### ABOUT THIS EXERCISE:
The reply to the records below should contain exactly the lines from the line with "items) - 20)" through the line with "Definition missing_line (missing_vlans", and nothing besides.

### RECORDS SHOWN:
........
Lemma loadBitrate_bytes (b0 b1 b2 : Z) (rest : list Z) :
  is_byte b0 -> is_byte b1 -> is_byte b2 ->
  loadBitrate (b0 :: b1 :: b2 :: rest)
  = Ok (decode_fields (b0 / 2 ^ 2) (b0 mod 2 ^ 2 * 2 ^ 16 + b1 * 2 ^ 8 + b2)).
Proof.
  unfold is_byte. intros H0 H1 H2. unfold loadBitrate.
  cbn [index lookup list_lookup].
  rewrite land_3, Z.shiftr_div_pow2 by lia.
  rewrite !Z.shiftl_mul_pow2 by lia.
  assert (0 <= b0 / 2 ^ 2 < 2 ^ 6) by (Z.div_mod_to_equations; lia).
  assert (0 <= b0 mod 2 ^ 2 < 2 ^ 2) by (apply Z.mod_pos_bound; lia).
  replace (Z.lor (b0 mod 2 ^ 2 * 2 ^ 16) (b1 * 2 ^ 8))
    with (b0 mod 2 ^ 2 * 2 ^ 16 + b1 * 2 ^ 8) by (rewrite lor_mul_add; lia).
  replace (b0 mod 2 ^ 2 * 2 ^ 16 + b1 * 2 ^ 8)
    with ((b0 mod 2 ^ 2 * 2 ^ 8 + b1) * 2 ^ 8) by ring.
  rewrite lor_mul_add by lia.
  set (M := (b0 mod 2 ^ 2 * 2 ^ 8 + b1) * 2 ^ 8 + b2).
  replace (b0 mod 2 ^ 2 * 2 ^ 16 + b1 * 2 ^ 8 + b2) with M by (unfold M; ring).
  assert (0 <= M < 2 ^ 18) by (unfold M; lia).
  unfold wrap8. rewrite (Z.mod_small (b0 / 2 ^ 2 + 127)) by lia.
  rewrite (Z.mod_small (b0 / 2 ^ 2 + 127 + 23)) by lia.
  unfold decode_fields. destruct (Z.eqb_spec M 0) as [-> | Hnz]; cbn [negb].
  - change (Z.land 0 mantissamax) with 0.
    rewrite Float32frombits_fields by lia. f_equal. f_equal. lia.
  - pose proof (Z.log2_spec M ltac:(lia)) as [Hlo Hhi].
    assert (0 <= Z.log2 M) by apply Z.log2_nonneg.
    assert (Z.log2 M < 18) by (apply Z.log2_lt_pow2; lia).
    set (k := 23 - Z.log2 M) in *.
    assert (Hk : 2 ^ 23 <= M * 2 ^ k < 2 ^ 24).
    { replace (2 ^ 23) with (2 ^ Z.log2 M * 2 ^ k)
        by (rewrite <- Z.pow_add_r by lia; f_equal; lia).
      replace (2 ^ 24) with (2 ^ Z.succ (Z.log2 M) * 2 ^ k)
        by (rewrite <- Z.pow_add_r by lia; f_equal; lia).
      assert (0 < 2 ^ k) by (apply Z.pow_pos_nonneg; lia). nia. }
    rewrite (loadBitrate_loop_spec (Z.to_nat k)) by (rewrite ?Z2Nat.id; lia).
    rewrite Z2Nat.id by lia.
    rewrite land_mantissamax, Float32frombits_fields.
    + f_equal. f_equal; [| lia]. f_equal. Z.div_mod_to_equations. lia.
    + lia.
    + apply Z.mod_pos_bound. lia.
Qed.

Lemma bytes3_eq (exp mantissa : Z) :
  0 <= exp < 2 ^ 6 -> 0 <= mantissa < 2 ^ 18 ->
  bytes3 exp mantissa
  = [exp * 2 ^ 2 + mantissa / 2 ^ 16; (mantissa / 2 ^ 8) mod 2 ^ 8; mantissa mod 2 ^ 8].
Proof.
  intros He Hm. unfold bytes3, byte, wrap8.
  rewrite Z.shiftl_mul_pow2, !Z.shiftr_div_pow2 by lia.
  assert (0 <= mantissa / 2 ^ 16 < 2 ^ 2) by (Z.div_mod_to_equations; lia).
  rewrite (Z.mod_small (exp * 2 ^ 2)) by lia.
  rewrite (Z.mod_small (mantissa / 2 ^ 16)) by lia.
  rewrite lor_mul_add by lia. reflexivity.
Qed.

Lemma loadBitrate_bytes3 (exp mantissa : Z) :
  0 <= exp < 2 ^ 6 -> 0 <= mantissa < 2 ^ 18 ->
  loadBitrate (bytes3 exp mantissa) = Ok (decode_fields exp mantissa).
Proof.
  intros He Hm. rewrite bytes3_eq by assumption.
  assert (0 <= mantissa / 2 ^ 16 < 2 ^ 2) by (Z.div_mod_to_equations; lia).
  rewrite loadBitrate_bytes.
  - f_equal. f_equal; Z.div_mod_to_equations; lia.
  - unfold is_byte. lia.
  - unfold is_byte. apply Z.mod_pos_bound. lia.
  - unfold is_byte. apply Z.mod_pos_bound. lia.
Qed.

Lemma SFcompare_finite (m1 m2 : positive) (e1 e2 : Z) :
  SFcompare (S754_finite false m1 e1) (S754_finite false m2 e2)
  = Some match e1 ?= e2 with
         | Lt => Lt
         | Gt => Gt
         | Eq => (m1 ?= m2)%positive
         end.
Proof. reflexivity. Qed.

Lemma clamp_below (m : positive) (e : Z) :
  f32_le (S754_finite false m e) bitratemax = true ->
  clamp (S754_finite false m e) = S754_finite false m e /\ e <= 57.
Proof.
  unfold clamp, f32_le, f32_ge, bitratemax, SFleb.
  rewrite !SFcompare_finite.
  generalize 16777152%positive. intros c.
  rewrite (Z.compare_antisym e 57), (Pos.compare_antisym m c).
  destruct (Z.compare_spec e 57) as [E | Hlt | Hgt]; cbn [CompOpp]; intros L;
    try discriminate L; try (split; [reflexivity | lia]).
  destruct (Pos.compare_spec m c) as [E' | Hlt | Hgt]; cbn [CompOpp] in *;
    try discriminate L; (split; [| lia]); try reflexivity.
  subst. reflexivity.
Qed.

Section Quantization.
Variable u : float32 -> Z.
(** No two keys have the same target. *)
Definition injective (d : gmap Z Z) : Prop := NoDup (map_to_list d).*2.

(** The inverse mapping: every pair [old: new] turned into [new: old]. *)
Definition invert (d : gmap Z Z) : gmap Z Z :=
  list_to_map (prod_swap <$> map_to_list d).

(** The text after a run with [d] followed by a run with its inverse. *)
Definition round_trip (d : gmap Z Z) (content : Text) : option Text :=
  match configure (mapping_only d), configure (mapping_only (invert d)) with
  | inr e1, inr e2 =>
      match apply e1 content with
      | inr r1 =>
          match apply e2 (new_content r1) with
          | inr r2 => Some (new_content r2)
          | inl _ => None
          end
      | inl _ => None
      end
  | _, _ => None
  end.

(** The match object of the text [set vlanid <new id>] that takes the place
    of an occurrence of a key. *)
Definition replaced_match (d : gmap Z Z) (m : Match) : Match :=
  match int (group1 m) ≫= (d !!.) with
  | Some v => {| group0 := pattern_literal ++ str v; group1 := str v |}
  | None => m
  end.

(** ** A concrete run

    Old range 100-200 onto 500-600, and a mapping of three keys, two of
    which lie outside the old range. *)

Definition demo_mapping : gmap Z Z := {[150 := 7; 999 := 1; 7 := 42]}.

Definition demo_args : Args :=
  {| old_start := Some 100; old_end := Some 200;
     new_start := Some 500; new_end := Some 600;
     mapping_dict := Some demo_mapping |}.

Definition demo_engine : Engine := {| args := demo_args; offset := Some 400 |}.


Definition newline : Text := [ascii_of_nat 10].

Definition demo_text : Text :=
  txt "set vlanid 150" ++ newline ++ txt "set vlanid 120" ++ newline
  ++ txt "set vlanid 150" ++ newline ++ txt "set vlanid 3000" ++ newline.


Definition forward_mapping : gmap Z Z := {[151 := 2500; 148 := 2501]}.

Definition forward_engine : Engine :=
  {| args := mapping_only forward_mapping; offset := None |}.

Definition backward_engine : Engine :=
  {| args := mapping_only (invert forward_mapping); offset := None |}.

Definition forward_text : Text :=
  txt "set vlanid 151" ++ newline ++ txt "set vlanid 0012" ++ newline
  ++ txt "set vlanid 148" ++ newline.

(** * The rest of the program *)

(** ** More of the summary *)

(** The ids of the old range reported as not found, when the summary has
    that list. *)
Definition unmatched_range_ids (s : Summary) : option (list Z) :=
  match s with
  | Replaced _ _ (Some l) => missing_vlans l
  | _ => None
  end.

(** The number printed after "Individual mappings applied:". *)
Definition mapping_count (s : Summary) : nat :=
  match s with
  | Replaced _ (Some l) _ => count l
  | _ => 0%nat
  end.

(** The number printed after "Range-based replacements:". *)
Definition range_count (s : Summary) : nat :=
  match s with
  | Replaced _ _ (Some l) => count l
  | _ => 0%nat
  end.

(** The number of line breaks of a text. *)
Definition line_breaks (s : Text) : nat :=
  length (filter (λ c, c = ascii_of_nat 10) s).

(** ** What the summary prints (lines 102-158)

    The printed summary is the list of the texts handed to [print], one per
    call. *)

(** [len(l)] inside an f-string *)
Definition str_len {A} (l : list A) : Text := str (Z.of_nat (length l)).

(** [f"  {old_vlan} -> {new_vlan}"] *)
Definition item_line (p : Z * Z) : Text :=
  txt "  " ++ str p.1 ++ txt " -> " ++ str p.2.

(** [sep.join(l)] *)
Fixpoint join (sep : Text) (l : list Text) : Text :=
  match l with
  | [] => []
  | [x] => x
  | x :: l' => x ++ sep ++ join sep l'
  end.

(** [l[-k:]]: the last [k] elements, the whole list when it is shorter. *)
Definition last_items {A} (k : nat) (l : list A) : list A :=
  drop (length l - k) l.

(** The pairs of the individual mappings: all of them up to ten, else the
    first ten and the number of the others. *)
Definition mapping_preview (items : list (Z * Z)) : list Text :=
  if decide (length items ≤ 10)%nat then item_line <$> items
  else
    (item_line <$> take 10 items)
    ++ [txt "  ... and " ++ str (Z.of_nat (length items) - 10) ++ txt " more"].

(** The pairs of the range: all of them up to ten, else the first ten, a
    count and the last ten. *)
Definition range_preview (items : list (Z * Z)) : list Text :=
  if decide (length items ≤ 10)%nat then item_line <$> items
  else
    [txt "First 10:"]
    ++ (item_line <$> take 10 items)
    ++ [txt "  ... (" ++ str (Z.of_nat (length items) - 20)
        ++ txt " more replacements)"]
    ++ [txt "Last 10:"]
    ++ (item_line <$> last_items 10 items).

(** The line of the ids that were not found: all of them up to twenty, else
    the first ten and the last ten. *)
Definition missing_line (missing_vlans : list Z) : Text :=
  if decide (length missing_vlans ≤ 20)%nat then
    txt "  " ++ join (txt ", ") (str <$> missing_vlans)
  else
    txt "  " ++ join (txt ", ") (str <$> take 10 missing_vlans)
    ++ txt ", ... " ++ join (txt ", ") (str <$> last_items 10 missing_vlans).

Definition mapping_block (l : Listing) : list Text :=
  [newline ++ txt "Individual mappings applied: " ++ str (Z.of_nat (count l))]
  ++ mapping_preview (items l)
  ++ match missing_vlans l with
     | Some (k :: ks) =>
         [newline ++ txt "VLANs in mapping file not found in config: "
          ++ str_len (k :: ks);
          missing_line (k :: ks)]
     | _ => []
     end.
(** * Edits of the English text and the translated pane *)

(** X29.  A line the user typed into the English text after the dosage
    line is carried over to the translated pane as it is: when the
    displayed translation has a dosage line and a time line, the
    translation shown after the edit has that line, untranslated, as a
    line of its own between the translated dosage line and the translated
    time line, and the English pane shows the text as typed. *)
Theorem sync_carries_user_line (newContent : jsstring) (cl st : component)
  (pre mid rest : list jsstring) (d U : jsstring) :
  split newContent = pre ++ d :: mid ++ U :: rest ->
  existsb (fun l => nonEmpty (trim l)) pre = true ->
  startsWith infoGlyph (trim d) = true ->
  forallb plainLine mid = true ->
  plainLine U = true ->
  nonEmpty U = true ->
  let t :=
    sections
      (parseInstructionContent (Display.translated (instructionDisplay cl))) in
  nonEmpty (Sec.dosageLine t) = true ->
  nonEmpty (Sec.timeOfDay t) = true ->
  let r := handleInstructionChange englishPane newContent cl st in
  let inline :=
    Sec.dosageLineUserContent (sections (parseInstructionContent newContent)) in
  Display.english (instructionDisplay r) = newContent
  /\ exists P A B Q,
       Display.translated (instructionDisplay r)
       = P ++ Sec.dosageLine t
           ++ (if nonEmpty inline then space ++ inline else [])
           ++ nl ++ A ++ U ++ nl ++ B ++ Sec.timeOfDay t ++ Q
       /\ lineStart A /\ lineStart B.
Proof.
  intros Hsplit Hpre Hdl Hmid HU HUn t Htd Htt r inline.
  set (e := parseInstructionContent newContent) in *.
  assert (Hold : holdsLine U (UC.afterDosage (userContent e))).
  { unfold e, parseInstructionContent. cbn [userContent].
    rewrite Hsplit. apply parse_user_line_afterDosage; assumption. }
  assert (HUnl : noNewline U = true).
  { apply (split_lines_noNewline newContent).
    rewrite Hsplit. apply in_or_app. right. right.
    apply in_or_app. right. left. reflexivity. }
  destruct (emitSlot_holdsLine U _ Hold HUn HUnl) as (A & B & HE & HA & HB).
  split; [reflexivity|].
  subst r. unfold handleInstructionChange, syncToTranslatedInstructions.
  cbn [setInstructionDisplay setInstructionStructure instructionDisplay
       Display.translated].
  fold e. fold t.
  match goal with
  | |- context [orElse (reconstructInstructionContent ?x) placeholder] =>
      set (x' := x)
  end.
  assert (HT : exists P Q,
             reconstructInstructionContent x'
             = P ++ Sec.dosageLine t
                 ++ (if nonEmpty inline then space ++ inline else [])
                 ++ nl ++ A ++ U ++ nl ++ B ++ Sec.timeOfDay t ++ Q).
  { rewrite reconstruct_normal. unfold headContent. cbv zeta. subst x'.
    cbn [sections userContent Sec.medicationName Sec.dosageLine
         Sec.dosageLineUserContent Sec.timeOfDay UC.beforeMedication
         UC.afterMedication UC.afterDosage UC.afterTimeOfDay].
    rewrite Htd, Htt. rewrite !orb_true_r, HE.
    exists (emitSlot (UC.beforeMedication (userContent e))
              (nonEmpty (Sec.medicationName t)) []
            ++ Sec.medicationName t
            ++ (if nonEmpty (Sec.medicationName t) then nl else [])
            ++ emitSlot (UC.afterMedication (userContent e)) true []).
    eexists. rewrite <- !app_assoc. reflexivity. }
  destruct HT as (P & Q & HT). exists P, A, B, Q.
  split; [|split; assumption].
  rewrite <- HT. unfold orElse.
  assert (Hne : nonEmpty (reconstructInstructionContent x') = true).
  { rewrite HT. apply nonEmpty_app_r, nonEmpty_app_l, Htd. }
  rewrite Hne. reflexivity.
Qed.
(** X27.  On an element that is not content-editable the constructor
    throws and has touched nothing.  On one that is, it returns at once
    without scanning: the collection is still empty and the content of the
    editor untouched, the editor carries the container class, the six
    listeners are registered, and the first scan is a timer of 10 ms that
    [updateTimer] does not name. *)
Theorem construct_spec b o :
  (isContentEditable b = false ->
   construct b o
   = Thrown (Error_ (lit "SentenceHighlighter: Element must be contenteditable"))
            (mkWorld (newInstance o) b [])) /\
  (isContentEditable b = true ->
   exists w,
     construct b o = Returned tt w /\
     isInitialized (this w) = true /\ sentenceMap (this w) = [] /\
     updateTimer (this w) = None /\
     content (page w) = content b /\
     In (containerClass o) (editorClassList (page w)) /\
     (forall l, In l attachedListeners -> In l (listeners (page w))) /\
     timers (page w) = timers b ++ [mkTimer (nextTimerId b) 10 CallScanAndHighlight]).
Proof.
  split; intros He; unfold construct; rewrite He; simpl; [reflexivity|].
  unfold init, injectCSS, opt, attachEvents.
  rewrite bind_gets. cbn [isInitialized this newInstance].
  unfold bind at 1, modify at 1. rewrite bind_gets.
  unfold bind at 1, modify at 1. rewrite bind_gets.
  set (w0 := on_page _ _).
  assert (H0 : exists w1,
             when (negb (focusModeEnabled (this w0)))
               (modify (on_page (fun b0 =>
                  with_editorClassList (classList_add focusOffClass (editorClassList b0)) b0)))
               w0 = Returned tt w1 /\
             this w1 = newInstance o /\ log w1 = [] /\
             listeners (page w1) = listeners b /\
             In (containerClass o) (editorClassList (page w1)) /\
             (content (page w1), timers (page w1), nextTimerId (page w1))
             = (content b, timers b, nextTimerId b)).
  { unfold when, modify. destruct (negb (focusModeEnabled (this w0)));
      eexists; (split; [reflexivity|]); simpl; repeat apply conj; auto.
    - apply in_or_app || idtac.
      unfold classList_add at 1.
      destruct (existsb _ _); [apply classList_add_in|].
      apply in_or_app. left. apply classList_add_in.
    - apply classList_add_in. }
  destruct H0 as (w1 & H1 & Ht1 & _ & _ & Hcls & Hrest).
  rewrite (bind_returned _ _ _ _ _ H1).
  destruct (addEventListener_listeners Editor input BoundHandleInput w1)
    as (w2 & H2 & Ht2 & _ & Hin2 & Hsub2 & Hf2).
  destruct (addEventListener_listeners Editor keydown KeydownArrow w2)
    as (w3 & H3 & Ht3 & _ & Hin3 & Hsub3 & Hf3).
  destruct (addEventListener_listeners Editor click BoundHandleNavigation w3)
    as (w4 & H4 & Ht4 & _ & Hin4 & Hsub4 & Hf4).
  destruct (addEventListener_listeners Editor keyup KeyupArrow w4)
    as (w5 & H5 & Ht5 & _ & Hin5 & Hsub5 & Hf5).
  destruct (addEventListener_listeners Document selectionchange BoundHandleCaretMove w5)
    as (w6 & H6 & Ht6 & _ & Hin6 & Hsub6 & Hf6).
  destruct (addEventListener_listeners Editor focus FocusArrow w6)
    as (w7 & H7 & Ht7 & _ & Hin7 & Hsub7 & Hf7).
  assert (Hattach : (addEventListener Editor input BoundHandleInput ;;
                     addEventListener Editor keydown KeydownArrow ;;
                     addEventListener Editor click BoundHandleNavigation ;;
                     addEventListener Editor keyup KeyupArrow ;;
                     addEventListener Document selectionchange BoundHandleCaretMove ;;
                     addEventListener Editor focus FocusArrow) w1 = Returned tt w7).
  { rewrite (bind_returned _ _ _ _ _ H2), (bind_returned _ _ _ _ _ H3),
      (bind_returned _ _ _ _ _ H4), (bind_returned _ _ _ _ _ H5),
      (bind_returned _ _ _ _ _ H6). exact H7. }
  rewrite (bind_returned _ _ _ _ _ Hattach).
  unfold setTimeout, bind, gets, modify, ret.
  eexists. split; [reflexivity|]. simpl.
  injection Hf2 as Ha2 Hb2 Hc2 Hd2 _. injection Hf3 as Ha3 Hb3 Hc3 Hd3 _.
  injection Hf4 as Ha4 Hb4 Hc4 Hd4 _. injection Hf5 as Ha5 Hb5 Hc5 Hd5 _.
  injection Hf6 as Ha6 Hb6 Hc6 Hd6 _. injection Hf7 as Ha7 Hb7 Hc7 Hd7 _.
  injection Hrest as Hr1 Hr2 Hr3.
  repeat apply conj.
  - reflexivity.
  - rewrite Ht7, Ht6, Ht5, Ht4, Ht3, Ht2, Ht1. reflexivity.
  - rewrite Ht7, Ht6, Ht5, Ht4, Ht3, Ht2, Ht1. reflexivity.
  - congruence.
  - rewrite Ha7, Ha6, Ha5, Ha4, Ha3, Ha2. exact Hcls.
  - intros l [<- | [<- | [<- | [<- | [<- | [<- | []]]]]]]; auto 10.
  - rewrite Hc7, Hc6, Hc5, Hc4, Hc3, Hc2, Hr2.
    rewrite Hd7, Hd6, Hd5, Hd4, Hd3, Hd2, Hr3. reflexivity.
Qed.
(** * shopify-shipping-csv: Shopify order export to Clickpost shipping labels

    A shallow embedding of [main.go] and a verification of its batching,
    field mapping and validation rules.

    Go values are modelled as follows.
    - [string] is a sequence of bytes: Rocq's [string], whose literals are
      read byte by byte, so a literal holding Japanese text is its UTF-8
      encoding, as in the Go source file.
    - [int] is [Z]; the program only compares and counts, nothing wraps.
    - [error] is [option string]: [None] is [nil], [Some msg] is the value
      built by [errors.New msg].
    - a pointer [*T] is [option T], [None] being the nil pointer.
    - a slice is a [list]; slice expressions that Go rejects at run time
      yield a panic. *)

From Stdlib Require Import ZArith String Ascii List Lia Bool ZifyBool.
From Stdlib Require Import DecimalString DecimalNat.
Import ListNotations.

Local Open Scope Z_scope.

(** ** Go prelude *)

(** How a Go call ends: it returns, it panics, or (for the fuel-indexed
    model of a loop) the fuel ran out before the loop was left. *)
Inductive outcome (A : Type) : Type :=
| Returned (a : A)
| Panicked
| OutOfFuel.

Arguments Returned {A} a.
Arguments Panicked {A}.
Arguments OutOfFuel {A}.

Definition error : Type := option string.

Definition ptr (A : Type) : Type := option A.

Definition len {A : Type} (s : list A) : Z := Z.of_nat (List.length s).

Definition len_string (s : string) : Z := Z.of_nat (String.length s).

(** [s[lo:]]: panics unless [0 <= lo <= len s]. *)
Definition slice_from {A : Type} (s : list A) (lo : Z) : outcome (list A) :=
  if (0 <=? lo) && (lo <=? len s)
  then Returned (skipn (Z.to_nat lo) s)
  else Panicked.

(** [s[lo:hi:max]]: panics unless [0 <= lo <= hi <= max <= cap s].  The
    capacity of a slice is at least its length and is not tracked here; the
    bound is checked against the length, which is what the one use in this
    program (under the guard [chunkSize < len items]) needs. *)
Definition slice3 {A : Type} (s : list A) (lo hi max : Z) : outcome (list A) :=
  if (0 <=? lo) && (lo <=? hi) && (hi <=? max) && (max <=? len s)
  then Returned (firstn (Z.to_nat (hi - lo)) (skipn (Z.to_nat lo) s))
  else Panicked.

Module errors.
Definition New (text : string) : error := Some text.
End errors.

(** ** unicode/utf8 (Go standard library)

    [RuneCountInString] is what the program calls; [EncodeRune] says what
    the UTF-8 text of a character is. *)

Module utf8.

Definition byte_val (c : ascii) : Z := Z.of_N (N_of_ascii c).

Definition RuneSelf : Z := 0x80.
Definition RuneError : Z := 0xFFFD.
Definition MaxRune : Z := 0x10FFFF.

Definition surrogateMin : Z := 0xD800.
Definition surrogateMax : Z := 0xDFFF.

Definition tx : Z := 0x80.
Definition t2 : Z := 0xC0.
Definition t3 : Z := 0xE0.
Definition t4 : Z := 0xF0.
Definition maskx : Z := 0x3F.

Definition rune1Max : Z := 0x7F.
Definition rune2Max : Z := 0x7FF.
Definition rune3Max : Z := 0xFFFF.

Definition locb : Z := 0x80.
Definition hicb : Z := 0xBF.

(** Entries of the [first] table: the low three bits are the width of the
    encoding, the high four bits index [acceptRanges]. *)
Definition xx : Z := 0xF1.
Definition as_ : Z := 0xF0.
Definition s1 : Z := 0x02.
Definition s2 : Z := 0x13.
Definition s3 : Z := 0x03.
Definition s4 : Z := 0x23.
Definition s5 : Z := 0x34.
Definition s6 : Z := 0x04.
Definition s7 : Z := 0x44.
........
### SOLUTION TO THIS EXERCISE:
    ++ [txt "  ... (" ++ str (Z.of_nat (length items) - 20)
        ++ txt " more replacements)"]
    ++ [txt "Last 10:"]
    ++ (item_line <$> last_items 10 items).

(** The line of the ids that were not found: all of them up to twenty, else
    the first ten and the last ten. *)
Definition missing_line (missing_vlans : list Z) : Text :=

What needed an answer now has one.